--- STUDY MATERIAL ---

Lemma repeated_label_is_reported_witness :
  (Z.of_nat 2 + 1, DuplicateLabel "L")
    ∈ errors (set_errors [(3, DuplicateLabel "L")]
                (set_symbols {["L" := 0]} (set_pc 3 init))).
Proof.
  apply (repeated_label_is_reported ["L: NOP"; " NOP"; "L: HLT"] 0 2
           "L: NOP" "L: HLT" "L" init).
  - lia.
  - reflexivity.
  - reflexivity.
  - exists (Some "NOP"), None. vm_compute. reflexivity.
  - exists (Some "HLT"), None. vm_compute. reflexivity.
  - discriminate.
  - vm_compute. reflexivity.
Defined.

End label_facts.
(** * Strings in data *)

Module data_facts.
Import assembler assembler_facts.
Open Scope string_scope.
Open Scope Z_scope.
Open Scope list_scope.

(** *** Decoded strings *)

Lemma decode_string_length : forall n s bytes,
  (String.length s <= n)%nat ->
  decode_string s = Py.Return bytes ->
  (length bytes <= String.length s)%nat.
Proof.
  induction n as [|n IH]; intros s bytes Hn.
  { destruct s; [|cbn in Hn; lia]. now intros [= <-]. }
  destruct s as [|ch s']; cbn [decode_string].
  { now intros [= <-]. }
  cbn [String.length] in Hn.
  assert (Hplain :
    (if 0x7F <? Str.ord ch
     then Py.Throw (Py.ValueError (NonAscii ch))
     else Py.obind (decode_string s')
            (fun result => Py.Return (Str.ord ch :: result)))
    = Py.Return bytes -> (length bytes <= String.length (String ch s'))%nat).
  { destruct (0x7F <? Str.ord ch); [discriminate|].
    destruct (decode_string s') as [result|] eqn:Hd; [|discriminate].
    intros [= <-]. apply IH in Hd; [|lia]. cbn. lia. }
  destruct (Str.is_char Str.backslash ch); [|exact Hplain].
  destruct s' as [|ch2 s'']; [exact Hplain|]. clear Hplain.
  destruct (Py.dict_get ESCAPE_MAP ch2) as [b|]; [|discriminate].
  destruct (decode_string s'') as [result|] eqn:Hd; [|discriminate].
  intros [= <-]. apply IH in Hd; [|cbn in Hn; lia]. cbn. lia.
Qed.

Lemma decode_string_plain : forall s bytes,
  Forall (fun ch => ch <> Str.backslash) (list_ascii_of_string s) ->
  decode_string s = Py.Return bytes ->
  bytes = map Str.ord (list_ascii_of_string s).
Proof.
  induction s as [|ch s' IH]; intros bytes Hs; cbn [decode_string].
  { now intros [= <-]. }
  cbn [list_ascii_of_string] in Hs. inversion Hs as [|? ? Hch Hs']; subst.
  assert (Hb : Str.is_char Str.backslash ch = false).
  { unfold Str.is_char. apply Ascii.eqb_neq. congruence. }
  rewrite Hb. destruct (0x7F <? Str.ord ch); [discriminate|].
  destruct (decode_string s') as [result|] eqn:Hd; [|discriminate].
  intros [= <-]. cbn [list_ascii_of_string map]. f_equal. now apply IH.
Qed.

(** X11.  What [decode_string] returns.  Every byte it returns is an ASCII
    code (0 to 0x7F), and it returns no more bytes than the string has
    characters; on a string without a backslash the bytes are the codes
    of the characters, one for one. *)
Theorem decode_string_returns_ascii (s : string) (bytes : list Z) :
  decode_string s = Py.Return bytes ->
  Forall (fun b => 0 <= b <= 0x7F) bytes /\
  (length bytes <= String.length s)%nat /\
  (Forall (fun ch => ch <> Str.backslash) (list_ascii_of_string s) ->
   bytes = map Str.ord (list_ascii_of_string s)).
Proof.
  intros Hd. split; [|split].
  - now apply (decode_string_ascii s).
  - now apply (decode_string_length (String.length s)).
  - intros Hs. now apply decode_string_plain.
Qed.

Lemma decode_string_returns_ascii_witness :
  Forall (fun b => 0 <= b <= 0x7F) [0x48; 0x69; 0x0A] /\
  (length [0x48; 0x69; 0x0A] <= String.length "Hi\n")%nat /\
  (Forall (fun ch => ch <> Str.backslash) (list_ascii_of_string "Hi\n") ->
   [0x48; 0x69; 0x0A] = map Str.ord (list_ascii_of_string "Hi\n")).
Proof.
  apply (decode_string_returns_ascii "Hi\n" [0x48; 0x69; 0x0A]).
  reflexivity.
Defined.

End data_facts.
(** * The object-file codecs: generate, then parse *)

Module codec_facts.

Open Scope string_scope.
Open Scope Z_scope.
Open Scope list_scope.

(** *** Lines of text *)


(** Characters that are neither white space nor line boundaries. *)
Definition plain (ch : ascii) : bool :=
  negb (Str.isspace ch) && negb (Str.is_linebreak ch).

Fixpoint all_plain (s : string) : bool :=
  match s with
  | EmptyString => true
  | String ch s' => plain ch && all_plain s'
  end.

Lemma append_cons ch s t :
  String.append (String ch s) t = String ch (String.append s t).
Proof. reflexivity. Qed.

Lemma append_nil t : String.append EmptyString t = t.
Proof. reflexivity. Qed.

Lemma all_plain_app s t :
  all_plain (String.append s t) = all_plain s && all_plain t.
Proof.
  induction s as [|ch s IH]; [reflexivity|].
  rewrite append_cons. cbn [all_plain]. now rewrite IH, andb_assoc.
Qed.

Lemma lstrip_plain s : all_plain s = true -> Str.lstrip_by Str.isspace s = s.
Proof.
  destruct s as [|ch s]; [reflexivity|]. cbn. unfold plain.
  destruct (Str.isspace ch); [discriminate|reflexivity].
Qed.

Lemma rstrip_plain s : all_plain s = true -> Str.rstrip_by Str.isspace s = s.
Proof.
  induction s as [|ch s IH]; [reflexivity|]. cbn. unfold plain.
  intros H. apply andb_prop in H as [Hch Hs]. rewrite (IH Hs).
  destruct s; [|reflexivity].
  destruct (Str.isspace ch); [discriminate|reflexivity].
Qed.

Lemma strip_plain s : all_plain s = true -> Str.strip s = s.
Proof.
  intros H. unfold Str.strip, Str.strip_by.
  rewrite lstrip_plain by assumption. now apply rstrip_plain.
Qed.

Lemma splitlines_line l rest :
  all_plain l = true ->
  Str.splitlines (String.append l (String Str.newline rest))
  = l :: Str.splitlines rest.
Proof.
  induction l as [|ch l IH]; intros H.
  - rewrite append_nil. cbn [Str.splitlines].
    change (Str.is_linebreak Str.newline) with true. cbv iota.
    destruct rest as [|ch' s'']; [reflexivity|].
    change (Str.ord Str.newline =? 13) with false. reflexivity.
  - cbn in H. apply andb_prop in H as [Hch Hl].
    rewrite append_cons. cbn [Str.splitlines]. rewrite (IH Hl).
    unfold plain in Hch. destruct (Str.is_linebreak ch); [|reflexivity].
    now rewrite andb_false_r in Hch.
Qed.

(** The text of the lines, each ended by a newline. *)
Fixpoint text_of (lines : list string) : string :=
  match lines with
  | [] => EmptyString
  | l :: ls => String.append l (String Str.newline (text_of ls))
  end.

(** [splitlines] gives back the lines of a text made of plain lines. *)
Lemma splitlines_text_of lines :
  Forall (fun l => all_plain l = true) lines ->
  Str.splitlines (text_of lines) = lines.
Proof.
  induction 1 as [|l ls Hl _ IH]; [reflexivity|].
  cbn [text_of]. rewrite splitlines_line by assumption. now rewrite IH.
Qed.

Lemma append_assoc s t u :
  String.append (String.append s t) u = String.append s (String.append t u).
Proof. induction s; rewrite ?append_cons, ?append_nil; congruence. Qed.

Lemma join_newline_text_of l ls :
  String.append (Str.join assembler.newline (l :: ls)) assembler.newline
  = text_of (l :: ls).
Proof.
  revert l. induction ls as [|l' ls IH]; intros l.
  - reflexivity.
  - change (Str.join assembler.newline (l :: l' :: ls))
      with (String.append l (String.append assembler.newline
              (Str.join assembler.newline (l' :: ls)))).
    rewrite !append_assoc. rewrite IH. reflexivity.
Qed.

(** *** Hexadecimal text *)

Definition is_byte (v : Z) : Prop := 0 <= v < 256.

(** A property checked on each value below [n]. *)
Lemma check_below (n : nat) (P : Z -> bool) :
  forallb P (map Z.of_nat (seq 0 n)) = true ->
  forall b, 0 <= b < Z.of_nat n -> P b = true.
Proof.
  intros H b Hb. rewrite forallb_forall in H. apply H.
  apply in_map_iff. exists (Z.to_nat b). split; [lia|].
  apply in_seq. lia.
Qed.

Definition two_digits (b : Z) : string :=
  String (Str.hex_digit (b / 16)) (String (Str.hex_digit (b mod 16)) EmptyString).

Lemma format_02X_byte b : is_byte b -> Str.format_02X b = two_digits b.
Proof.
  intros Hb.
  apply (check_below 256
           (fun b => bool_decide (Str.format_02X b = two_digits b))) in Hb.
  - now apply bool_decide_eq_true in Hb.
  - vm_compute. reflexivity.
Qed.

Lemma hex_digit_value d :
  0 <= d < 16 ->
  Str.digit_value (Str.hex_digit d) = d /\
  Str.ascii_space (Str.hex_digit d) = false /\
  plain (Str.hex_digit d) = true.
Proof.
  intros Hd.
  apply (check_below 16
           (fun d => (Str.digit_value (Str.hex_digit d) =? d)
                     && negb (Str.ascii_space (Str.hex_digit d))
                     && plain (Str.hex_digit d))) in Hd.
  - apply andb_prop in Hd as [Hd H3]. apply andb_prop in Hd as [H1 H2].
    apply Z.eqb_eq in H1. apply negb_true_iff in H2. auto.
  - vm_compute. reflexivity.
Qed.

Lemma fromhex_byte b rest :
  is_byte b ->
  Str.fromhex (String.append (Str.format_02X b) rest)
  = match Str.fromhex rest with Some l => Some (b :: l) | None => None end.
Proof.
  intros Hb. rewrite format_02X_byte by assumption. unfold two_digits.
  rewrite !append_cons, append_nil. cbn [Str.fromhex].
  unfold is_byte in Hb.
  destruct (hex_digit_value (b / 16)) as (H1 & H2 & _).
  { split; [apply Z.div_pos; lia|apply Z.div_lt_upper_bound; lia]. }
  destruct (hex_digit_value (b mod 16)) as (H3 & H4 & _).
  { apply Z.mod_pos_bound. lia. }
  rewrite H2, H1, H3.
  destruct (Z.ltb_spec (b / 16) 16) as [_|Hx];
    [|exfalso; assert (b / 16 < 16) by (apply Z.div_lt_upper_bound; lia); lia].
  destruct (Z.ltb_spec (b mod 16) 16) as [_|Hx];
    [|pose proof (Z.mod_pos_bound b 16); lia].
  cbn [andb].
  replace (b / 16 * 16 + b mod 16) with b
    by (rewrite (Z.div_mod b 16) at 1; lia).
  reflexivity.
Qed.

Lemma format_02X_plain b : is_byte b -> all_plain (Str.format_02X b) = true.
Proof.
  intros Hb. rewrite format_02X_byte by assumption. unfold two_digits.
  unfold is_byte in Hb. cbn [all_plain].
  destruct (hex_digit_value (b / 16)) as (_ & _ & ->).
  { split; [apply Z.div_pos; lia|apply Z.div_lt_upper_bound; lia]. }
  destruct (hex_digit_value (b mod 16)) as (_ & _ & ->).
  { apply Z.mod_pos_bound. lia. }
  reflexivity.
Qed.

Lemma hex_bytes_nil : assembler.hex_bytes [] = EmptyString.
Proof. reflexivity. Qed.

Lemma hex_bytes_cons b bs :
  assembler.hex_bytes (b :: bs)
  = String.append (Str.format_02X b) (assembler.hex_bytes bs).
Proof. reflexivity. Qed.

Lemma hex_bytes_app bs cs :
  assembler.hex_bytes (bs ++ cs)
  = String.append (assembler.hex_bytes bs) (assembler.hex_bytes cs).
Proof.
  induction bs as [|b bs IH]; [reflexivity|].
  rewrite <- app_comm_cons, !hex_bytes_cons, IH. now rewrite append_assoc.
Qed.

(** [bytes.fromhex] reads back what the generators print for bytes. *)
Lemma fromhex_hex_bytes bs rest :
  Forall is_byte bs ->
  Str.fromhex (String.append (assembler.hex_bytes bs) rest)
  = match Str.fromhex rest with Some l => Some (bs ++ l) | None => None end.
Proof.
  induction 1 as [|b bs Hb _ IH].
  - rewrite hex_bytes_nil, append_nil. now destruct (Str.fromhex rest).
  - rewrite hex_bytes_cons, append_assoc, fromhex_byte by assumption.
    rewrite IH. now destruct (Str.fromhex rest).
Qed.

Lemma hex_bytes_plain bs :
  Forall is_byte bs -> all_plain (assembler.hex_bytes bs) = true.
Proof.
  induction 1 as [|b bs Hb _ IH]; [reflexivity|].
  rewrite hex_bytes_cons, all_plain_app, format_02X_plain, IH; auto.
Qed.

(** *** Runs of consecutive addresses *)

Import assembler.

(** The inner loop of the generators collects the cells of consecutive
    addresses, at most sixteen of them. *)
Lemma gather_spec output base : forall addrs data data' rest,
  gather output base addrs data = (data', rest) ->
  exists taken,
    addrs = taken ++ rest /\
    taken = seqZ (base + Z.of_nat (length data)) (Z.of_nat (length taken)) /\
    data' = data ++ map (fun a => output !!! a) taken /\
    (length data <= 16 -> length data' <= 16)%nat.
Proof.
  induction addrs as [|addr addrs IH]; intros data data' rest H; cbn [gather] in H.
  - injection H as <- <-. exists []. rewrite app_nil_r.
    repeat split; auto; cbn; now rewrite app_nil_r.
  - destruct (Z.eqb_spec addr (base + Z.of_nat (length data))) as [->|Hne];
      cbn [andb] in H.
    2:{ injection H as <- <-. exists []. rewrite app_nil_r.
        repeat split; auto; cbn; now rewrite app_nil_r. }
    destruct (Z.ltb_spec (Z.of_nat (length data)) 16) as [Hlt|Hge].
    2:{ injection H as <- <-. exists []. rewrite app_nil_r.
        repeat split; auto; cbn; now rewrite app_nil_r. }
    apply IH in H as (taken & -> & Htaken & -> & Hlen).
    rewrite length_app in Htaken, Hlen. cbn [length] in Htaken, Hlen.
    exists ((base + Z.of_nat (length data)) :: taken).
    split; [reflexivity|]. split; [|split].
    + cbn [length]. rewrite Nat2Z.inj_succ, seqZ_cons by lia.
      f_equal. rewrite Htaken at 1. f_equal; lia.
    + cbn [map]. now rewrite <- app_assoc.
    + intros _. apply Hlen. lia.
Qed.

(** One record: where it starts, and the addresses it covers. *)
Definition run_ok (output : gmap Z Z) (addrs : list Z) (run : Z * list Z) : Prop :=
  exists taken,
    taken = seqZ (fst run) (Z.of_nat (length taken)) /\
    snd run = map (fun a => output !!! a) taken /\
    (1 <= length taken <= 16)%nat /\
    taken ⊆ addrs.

---

### TASK TO CARRY OUT
Reproduce, exactly as they stand in the data above, the lines from the one that holds "intros [= <-]. apply IH in Hd; [|cbn" to the one that holds "bytes = map Str.ord (list_ascii_of_string s).", inclusive.

### SOLUTION FOR THIS PROBLEM
  intros [= <-]. apply IH in Hd; [|cbn in Hn; lia]. cbn. lia.
Qed.

Lemma decode_string_plain : forall s bytes,
  Forall (fun ch => ch <> Str.backslash) (list_ascii_of_string s) ->
  decode_string s = Py.Return bytes ->
  bytes = map Str.ord (list_ascii_of_string s).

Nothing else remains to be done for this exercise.